Iran has enriched uranium to 63 percent — dangerously close to weapons-grade and far beyond the 3.67 percent allowed under the 2015 JCPOA nuclear deal — the U.N. nuclear watchdog said in a confidential report obtained by Reuters.

The new purity levels are higher than the 60 percent Iranian President Hassan Rouhani last month threatened to reach in response to Israel’s “nuclear terrorism” with the bombing of the Natanz nuclear facility.

“According to Iran, fluctuations of the enrichment levels… were experienced,” the International Atomic Energy Agency (IAEA) said in the report.

“The agency’s analysis of the ES [environmental samples] taken on 22 April 2021 shows an enrichment level of up to 63 percent U-235, which is consistent with the fluctuations of the enrichment levels [described by Iran],” the document said.

Sixty-three percent enrichment leaves a short technical step for centrifuges to obtain weapons-grade 90 percent enrichment or higher. The Obama-led agreement, which the Biden Administration is hoping to rejoin, allows for enriched uranium up to 3.67 percent.

Iran’s proclamations that it seeks nuclearization for peaceful purposes fly in the face of its perpetual threats to annihilate Israel.

An April 11 blast at the Natanz facility saw the power supply cut and thousands of centrifuges destroyed, reportedly setting back the country’s nuclear program by nine months.

Iran blamed Israel for the attack.
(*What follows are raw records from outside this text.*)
(** * Admission control, model routing and worker pipelines

    A shallow embedding of the governance core of the B2B workflow
    automation backend:

    - [app/services/budget.py]: [BudgetEnforcer] (rate limit, daily quotas,
      circuit breaker) and [estimate_cost];
    - [app/services/router.py]: [ModelRouter] with its fallback chain;
    - [app/workers/base.py], [app/workers/support_triage.py] and
      [app/workers/lead_qualify.py]: the two worker pipelines.

    Conventions.  Python functions that mutate shared state or raise are
    functions in the monad [M S] (state passing plus an exception result);
    the state written before an exception is raised is kept, as in Python.
    Floats (clock readings, prices, confidences) are exact rationals [Q];
    integers are [Z].  The Redis store, the two inference backends and the
    JSON / YAML decoders are external collaborators: the store is modelled
    with its expiry, the others are section variables. *)

From Stdlib Require Import ZArith QArith Qabs Lqa Qround Ascii String.
From stdpp Require Import gmap strings list.

Local Open Scope string_scope.
Local Open Scope Z_scope.

(** ** Python exceptions and the state-and-exception monad *)

Inductive exn : Type :=
| BudgetExceededError (limit_type : string)
| CircuitOpenError
| ValueError
| JSONDecodeError
| YAMLError
| AttributeError
| TypeError
| KeyError
| FileNotFoundError
| BackendError.

Inductive outcome (A : Type) : Type :=
| Ok (a : A)
| Raise (e : exn).
Arguments Ok {A} a.
Arguments Raise {A} e.

Definition M (S A : Type) : Type := S -> S * outcome A.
Rouhani addressed Israel in televised remarks at the time, saying that the uranium enrichment “is the response to your malice. What you did was nuclear terrorism. What we do is legal.”

The news comes as the U.S. and Iran hold indirect talks in Vienna to discuss a return to the shattered 2015 nuclear deal with world powers from which former president Donald Trump withdrew in 2018.